Non ricordo che giorno fosse, so solo che era Agosto ed ero a Jesolo con alcuni miei amici.
Quella sera DOVEVAMO andare al MAXIM.
E dico DOVEVAMO, perché non ci andavamo per puro "svago". C’era un motivo plausibile per entrare lì dentro: uno dei miei amici aveva una storia con una ballerina e dovevano vedersi.
Si poteva lasciarlo entrare da solo?

Soprattutto se entravamo gratis?

... Poi magari lo avremmo aiutato se li dentro si confondeva nel cercare la ragazza giusta

... Insomma, gli amici servono anche a questo. O no?
Bene, dunque, entriamo. Il problema è che era troppo presto: alle 11 di sera il locale è vuoto e le ragazze sono ancora "copertissime". Soprattutto ce ne sono solo 2 o 3.
Effettivamente nel locale c’era anche un’altra ragazza, ma era una nostra amica, entrata con noi (forse per farci da babysitter e tenerci lontano da certa gente?).
Mentre aspettiamo lì dentro, tra un discorso e l’altro, il locale comincia a riempirsi. E ho provato una strana sensazione, quasi comica, nel vedere certi contrasti.
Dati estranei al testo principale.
(** X6: for one aggregation label, two statements have the same text
    exactly when they name the same table, and for one table exactly when
    they carry the same label: with the label of a query fixed, a prepared
    statement can be kept per table. *)
Theorem statement_text_tells_table_and_label
    (aggrLabel aggrLabel' tableName tableName' rowName rowName' : string)
    (timeStartNanos timeEndNanos timeStartNanos' timeEndNanos' : Z) :
  (PreparableQueryString
     (NewCQLQuery aggrLabel tableName rowName timeStartNanos timeEndNanos)
   = PreparableQueryString
       (NewCQLQuery aggrLabel tableName' rowName' timeStartNanos' timeEndNanos')
   <-> tableName = tableName')
  /\ (PreparableQueryString
        (NewCQLQuery aggrLabel tableName rowName timeStartNanos timeEndNanos)
      = PreparableQueryString
          (NewCQLQuery aggrLabel' tableName rowName' timeStartNanos' timeEndNanos')
      <-> aggrLabel = aggrLabel').
Proof.
  unfold NewCQLQuery. cbn [PreparableQueryString]. split; split.
  - apply statementText_table.
  - by intros ->.
  - apply statementText_label.
  - by intros ->.
Qed.

(** X7: the label and the table are written into the text as they are, so
    the text does not tell them apart: moving the words ["(value) FROM "]
    and what follows them from the label to the table gives another pair of
    label and table with the same statement text. *)
Theorem statement_text_can_collide (aggrLabel tableName rest : string) :
  statementText (aggrLabel +:+ "(value) FROM " +:+ tableName) rest
  = statementText aggrLabel (tableName +:+ "(value) FROM " +:+ rest)
  /\ aggrLabel +:+ "(value) FROM " +:+ tableName <> aggrLabel.
Proof.
  split.
  - unfold statementText. by rewrite !append_assoc.
  - intros H. apply (f_equal String.length) in H.
    rewrite !length_append in H. cbn [String.length] in H. lia.
Qed.

Lemma placeholderContexts_length acc acc' s :
  length (placeholderContexts acc s) = length (placeholderContexts acc' s).
Proof.
  revert acc acc'. induction s as [|c s IH]; intros acc acc'; [done|].
  cbn [placeholderContexts]. destruct (Ascii.eqb c "?"); cbn [length]; auto.
Qed.

Lemma placeholderContexts_append acc s1 s2 :
  length (placeholderContexts acc (s1 +:+ s2))
  = (length (placeholderContexts acc s1)
     + length (placeholderContexts EmptyString s2))%nat.
Proof.
  revert acc. induction s1 as [|c s1 IH]; intros acc.
  - change (EmptyString +:+ s2) with s2. cbn [placeholderContexts length].
    apply placeholderContexts_length.
  - change (String c s1 +:+ s2) with (String c (s1 +:+ s2)).
    cbn [placeholderContexts]. destruct (Ascii.eqb c "?"); cbn [length].
    + rewrite IH. lia.
    + by rewrite IH.
Qed.

Lemma placeholders_append s1 s2 :
  placeholders (s1 +:+ s2) = (placeholders s1 + placeholders s2)%nat.
Proof. apply placeholderContexts_append. Qed.

(** X8: the text of a statement holds three placeholders besides those that
    the label and the table name bring in; it has as many placeholders as
    the query has arguments exactly when neither the label nor the table
    name contains a [?]. *)
Theorem statement_placeholders_and_arguments
    (aggrLabel tableName rowName : string) (timeStartNanos timeEndNanos : Z) :
  placeholders
    (PreparableQueryString
       (NewCQLQuery aggrLabel tableName rowName timeStartNanos timeEndNanos))
  = (3 + placeholders aggrLabel + placeholders tableName)%nat
  /\ (placeholders
        (PreparableQueryString
           (NewCQLQuery aggrLabel tableName rowName timeStartNanos timeEndNanos))
      = length (Args (NewCQLQuery aggrLabel tableName rowName timeStartNanos timeEndNanos))
      <-> placeholders aggrLabel = 0%nat /\ placeholders tableName = 0%nat).
Proof.
  assert (Hcount : placeholders (statementText aggrLabel tableName)
                   = (3 + placeholders aggrLabel + placeholders tableName)%nat).
  { unfold statementText. rewrite !placeholders_append.
    change (placeholders "SELECT ") with 0%nat.
    change (placeholders "(value) FROM ") with 0%nat.
    change (placeholders whereClause) with 3%nat. lia. }
  unfold NewCQLQuery. cbn [PreparableQueryString Args length].
  split; [exact Hcount|]. rewrite Hcount. lia.
Qed.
Da una parte le ragazze del locale: alle 2 o 3 iniziali se ne sono aggiunte delle altre. Cominciavano a ballare, ma con distacco. Non guardavano nessuno e a dir la verità sembravano svogliate, molto svogliate. E erano ancora almeno in reggiseno e perizoma (TENERE A MENTE QUESTO PARTICOLARE)
Piccola parentesi: capisco che non sia esattamente facile ballare seminude (o nude) davanti a dei maschi "allupati", che per la maggior parte pensa che la dai a destra e a manca. E ciò potrebbe essere anche vero, ma non credo che l’avrebbero data a quei tipi di maschi.
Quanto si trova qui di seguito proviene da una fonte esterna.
(** Every answer of POST /api/tasks: a refusal, which writes nothing; a
    server error, which stores no document; or 201, with the documents that
    were written. *)
Lemma Tasks_POST_cases (b : TaskBody) (db db' : DB) (r : response) :
  Tasks.POST b db = (r, db') ->
  ((status r = 400 \/ status r = 404) /\ db' = db) \/
  (status r = 500 /\ tasks db' = tasks db /\ users db' = users db) \/
  exists dl aun,
    JS.newDate (JS.parseInt_value (tb_deadline b)) = Some dl /\
    (JS.truthy (tb_assignedUser b) = true ->
     exists u, userById db (JS.or_else (tb_assignedUser b) "") = Some u /\
               aun = user_name u) /\
    (JS.truthy (tb_assignedUser b) = false ->
     aun = JS.or_else (tb_assignedUserName b) "") /\
    r = json 201 "Task created"
          (DTask None
             (mkTask (ObjectId.generate (nextId db))
                     (JS.or_else (tb_name b) "")
                     (JS.or_else (tb_description b) "") dl
                     (JS.is_true (tb_completed b))
                     (JS.or_else (tb_assignedUser b) "") aun)) /\
    tasks db' = (tasks db ++
                 [mkTask (ObjectId.generate (nextId db))
                         (JS.or_else (tb_name b) "")
                         (JS.or_else (tb_description b) "") dl
                         (JS.is_true (tb_completed b))
                         (JS.or_else (tb_assignedUser b) "") aun])%list /\
    users db' =
      if JS.truthy_str (JS.or_else (tb_assignedUser b) "")
         && negb (JS.is_true (tb_completed b))
      then match ObjectId.cast (JS.or_else (tb_assignedUser b) "") with
           | Some ca => pushTo ca (ObjectId.generate (nextId db)) (users db)
           | None => users db
           end
      else users db.
Proof.
  unfold Tasks.POST, Tasks.POST_body. intros H.
  rewrite truthy_str_or_else in H |- *.
  destruct (negb (JS.truthy (tb_name b))
            || negb (JS.truthy_value (tb_deadline b)));
    [inversion H; subst; left; split; [now left | reflexivity]|].
  assert (Htail : forall aun,
    run (saved <- Task_create (JS.or_else (tb_name b) "")
                    (JS.or_else (tb_description b) "")
                    (JS.newDate (JS.parseInt_value (tb_deadline b)))
                    (JS.is_true (tb_completed b))
                    (JS.or_else (tb_assignedUser b) "") aun ;;
         when (JS.truthy (tb_assignedUser b)
               && negb (JS.is_true (tb_completed b)))
              (try_catch
                 (Tasks.addTaskToUser (JS.or_else (tb_assignedUser b) "")
                                      (task_id saved))
                 (fun _ => ret tt)) ;;
         ret (json 201 "Task created" (DTask None saved))) db = (r, db') ->
    (status r = 500 /\ tasks db' = tasks db /\ users db' = users db) \/
    exists dl,
      JS.newDate (JS.parseInt_value (tb_deadline b)) = Some dl /\
      r = json 201 "Task created"
            (DTask None
               (mkTask (ObjectId.generate (nextId db))
                       (JS.or_else (tb_name b) "")
                       (JS.or_else (tb_description b) "") dl
                       (JS.is_true (tb_completed b))
                       (JS.or_else (tb_assignedUser b) "") aun)) /\
      tasks db' = (tasks db ++
                   [mkTask (ObjectId.generate (nextId db))
                           (JS.or_else (tb_name b) "")
                           (JS.or_else (tb_description b) "") dl
                           (JS.is_true (tb_completed b))
                           (JS.or_else (tb_assignedUser b) "") aun])%list /\
      users db' =
        if JS.truthy (tb_assignedUser b)
           && negb (JS.is_true (tb_completed b))
        then match ObjectId.cast (JS.or_else (tb_assignedUser b) "") with
             | Some ca => pushTo ca (ObjectId.generate (nextId db)) (users db)
             | None => users db
             end
        else users db).
  { intros aun. rewrite run_bind_eq.
    destruct (JS.newDate (JS.parseInt_value (tb_deadline b))) as [dl|].
    - rewrite Task_create_eq, run_bind_eq, when_add_caught
        by (intros E; apply andb_true_iff in E; destruct E as [E _];
            now apply truthy_or_else).
      intros E. inversion E; subst; clear E. right. exists dl.
      split; [reflexivity|]. split; [reflexivity|]. cbn [task_id].
      destruct (JS.truthy (tb_assignedUser b)
                && negb (JS.is_true (tb_completed b)));
        [destruct (ObjectId.cast (JS.or_else (tb_assignedUser b) ""))|];
        split; reflexivity.
    - rewrite Task_create_fail. intros E. inversion E; subst.
      left. repeat split. }
  rewrite run_bind_eq in H.
  destruct (JS.truthy (tb_assignedUser b)) eqn:Hau.
  - destruct (negb (ObjectId.isValid (JS.or_else (tb_assignedUser b) "")));
      [inversion H; subst; left; split; [now left | reflexivity]|].
    rewrite bind_eq, User_findById_eq in H.
    destruct (ObjectId.cast (JS.or_else (tb_assignedUser b) ""))
      as [ca|] eqn:Hca;
      [|inversion H; subst; right; left; repeat split].
    destruct (find (hasId_user ca) (users db)) as [theUser|] eqn:Hu;
      [|inversion H; subst; left; split; [now right | reflexivity]].
    assert (Hres : exists u,
               userById db (JS.or_else (tb_assignedUser b) "") = Some u
               /\ user_name theUser = user_name u).
    { exists theUser. unfold userById. now rewrite Hca, Hu. }
    destruct (JS.truthy (tb_assignedUserName b)).
    + destruct (negb (JS.or_else (tb_assignedUserName b) ""
                      =? user_name theUser)%string) eqn:En;
        [inversion H; subst; left; split; [now left | reflexivity]|].
      apply negb_false_iff, String.eqb_eq in En. rewrite En in H.
      unfold ret at 1 in H. cbv beta iota in H.
      apply Htail in H.
      destruct H as [H | (dl & Hdl & Hr & Hts & Hus)]; [right; now left|].
      right. right. exists dl, (user_name theUser).
      repeat split; auto; try discriminate.
    + unfold ret at 1 in H. cbv beta iota in H.
      apply Htail in H.
      destruct H as [H | (dl & Hdl & Hr & Hts & Hus)]; [right; now left|].
      right. right. exists dl, (user_name theUser).
      repeat split; auto; try discriminate.
  - unfold ret at 1 in H. cbv beta iota in H.
    apply Htail in H.
    destruct H as [H | (dl & Hdl & Hr & Hts & Hus)]; [right; now left|].
    right. right. exists dl, (JS.or_else (tb_assignedUserName b) "").
    repeat split; auto; try discriminate.
Qed.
Dall’altra i clienti del locale. L’avventore medio non aveva apparentemente tratti particolari, se non che si piazzava davanti ad una ragazza e cominciava a fissarla, cercando di catturare l’attenzione in qualche modo. Poi se ci riusciva, magari le offriva da bere, magari riusciva a scambiare qualche parola. Altrimenti restava imbambolato a guardare una ragazza fino a che quest’ultima cambiava postazione.
C’era poi quel tipo di cliente che restava ipnotizzato dalle ragazze. Mi facevano morir da ridere. Si piazzavano davanti alla ragazza, tipo a 2 centimetri di distanza. E’ lì la ragazza di turno sembrava divertirsi a prenderlo in giro, perché l’espressione dei personaggi in questione era: occhi sbarrati e bocca rigorosamente aperta ad O. Per il resto poi forse riuscivano a sfiorare le ragazze, ma ovviamente tutto doveva fermarsi lì. E le ragazze erano ancora "vestite".
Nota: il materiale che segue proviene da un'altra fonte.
Lemma weld_dynamics_vel_terms (node : RigidBodyNode T) (sbs : SBStateDigest T) :
  nodeNum node <> 0%nat -> allocated (nodeNum node) (getDynamicsCache sbs) ->
  let n := nodeNum node in
  let pc := getPositionCache sbs in
  let mc := getVelocityCache sbs in
  let dc := getDynamicsCache sbs in
  let dc' := getDynamicsCache (RBNodeWeld.realizeDynamics node sbs) in
  let w_GB := ang (getV_GB n mc) in
  let v_GB := lin (getV_GB n mc) in
  let w_GP := ang (getV_GB (parent node) mc) in
  let v_GP := lin (getV_GB (parent node) mc) in
  getVD_PB_G n dc' = SpatialVec_0 /\
  getGyroscopicForce n dc'
    = mkSpatialVec (cross w_GB (mvmul (getInertia_OB_G n pc) w_GB))
        (vscale (getMass node) (cross w_GB (cross w_GB (getCB_G n pc)))) /\
  getCoriolisAcceleration n dc'
    = svadd (mkSpatialVec Vec3_0 (cross w_GP (vsub v_GB v_GP))) SpatialVec_0 /\
  getTotalCoriolisAcceleration n dc'
    = svadd (phiT_mul (getPhi n pc) (getTotalCoriolisAcceleration (parent node) dc))
            (getCoriolisAcceleration n dc').
Proof.
  intros Hn (Hv & Hg & Hc & Ht & Hf & Htf). simpl.
  unfold RBNodeWeld.realizeDynamics, calcJointIndependentDynamicsVel. simpl.
  destruct (Nat.eqb_spec (nodeNum node) 0) as [E|_]; [contradiction|].
  unfold getVD_PB_G, getGyroscopicForce, getCoriolisAcceleration,
    getTotalCoriolisAcceleration; simpl.
  rewrite !list_lookup_total_insert_eq by assumption.
  repeat split.
Qed.

(** C1 (as amended): for Ground (node 0) the gyroscopic force, the Coriolis
    acceleration and the total Coriolis acceleration (and the centrifugal
    forces) stored by [calcJointIndependentDynamicsVel] are exactly the zero
    spatial vector, for all positions and velocities.  For a Weld node only
    the cross-joint remainder VD_PB_G is set to zero: the three terms are
    computed from the body's and its parent's velocities by the
    joint-independent formulas, gyroscopic force (w % (I*w), m*(w % (w % c))),
    Coriolis acceleration (0, w_P % (v - v_P)) + 0, and total Coriolis
    acceleration ~Phi * (the parent's total) + the Coriolis acceleration. *)
Theorem dynamics_vel_ground_zero_weld_computed (node : RigidBodyNode T)
    (sbs : SBStateDigest T) :
  let n := nodeNum node in
  let pc := getPositionCache sbs in
  let mc := getVelocityCache sbs in
  let dc := getDynamicsCache sbs in
  allocated n dc ->
  (n = 0%nat ->
     let dc' := calcJointIndependentDynamicsVel node pc mc dc in
     getGyroscopicForce n dc' = SpatialVec_0 /\
     getCoriolisAcceleration n dc' = SpatialVec_0 /\
     getTotalCoriolisAcceleration n dc' = SpatialVec_0) /\
  (n <> 0%nat ->
     let dc' := getDynamicsCache (RBNodeWeld.realizeDynamics node sbs) in
     let w_GB := ang (getV_GB n mc) in
     let v_GB := lin (getV_GB n mc) in
     let w_GP := ang (getV_GB (parent node) mc) in
     let v_GP := lin (getV_GB (parent node) mc) in
     getVD_PB_G n dc' = SpatialVec_0 /\
     getGyroscopicForce n dc'
       = mkSpatialVec (cross w_GB (mvmul (getInertia_OB_G n pc) w_GB))
           (vscale (getMass node) (cross w_GB (cross w_GB (getCB_G n pc)))) /\
     getCoriolisAcceleration n dc'
       = svadd (mkSpatialVec Vec3_0 (cross w_GP (vsub v_GB v_GP))) SpatialVec_0 /\
     getTotalCoriolisAcceleration n dc'
       = svadd (phiT_mul (getPhi n pc)
                  (getTotalCoriolisAcceleration (parent node) dc))
               (getCoriolisAcceleration n dc')).
Proof.
  intros n pc mc dc Hall. split.
  - intros Hn. subst n. rewrite Hn in Hall |- *.
    destruct (ground_dynamics_vel_zero node pc mc dc Hn Hall) as (? & ? & ? & _).
    auto.
  - intros Hn. exact (weld_dynamics_vel_terms node sbs Hn Hall).
Qed.
End DynamicsProperties.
Quella sera c’era anche un personaggio dall’età indefinibile (dai 25 ai 45), basso, magrolino, con i cappelli ricci, come Valentino Rossi con i capelli lunghi, tipo NERD dei film commedia americani, ma probabilmente senza neanche quel poco di intelligenza utile a far funzionare un pc. Era entrato verso le 11 e mezza e dopo un quarto d’ora di snervante attesa (per lui) si avvicina a noi e un po’ imbarazzato, ma tuttosommato rasserenato dal fatto che in quel locale non doveva giustificare la sua presenza, ci chiede:
"EHM... SCUSATE.... MA LE RAGAZZE... QUI... SI, INSOMMA.... A CHE ORA SI TOLGONO IL PALTONCINO?".
AHahahahahahahaha, uahahahaha, uahhuahhuahh,
.Rido ancora a ripensare a quella scena!
Per la cronaca: siamo usciti a mezzanotte e un quarto perché le nostre serate erano un tour continuo tra Papaya (discoteca non più esistente ora), Aida e Muretto.

Il tipo del "PALTONCINO" volevamo trovarlo ancora perché faceva troppo ridere, ma non l’abbiamo più visto.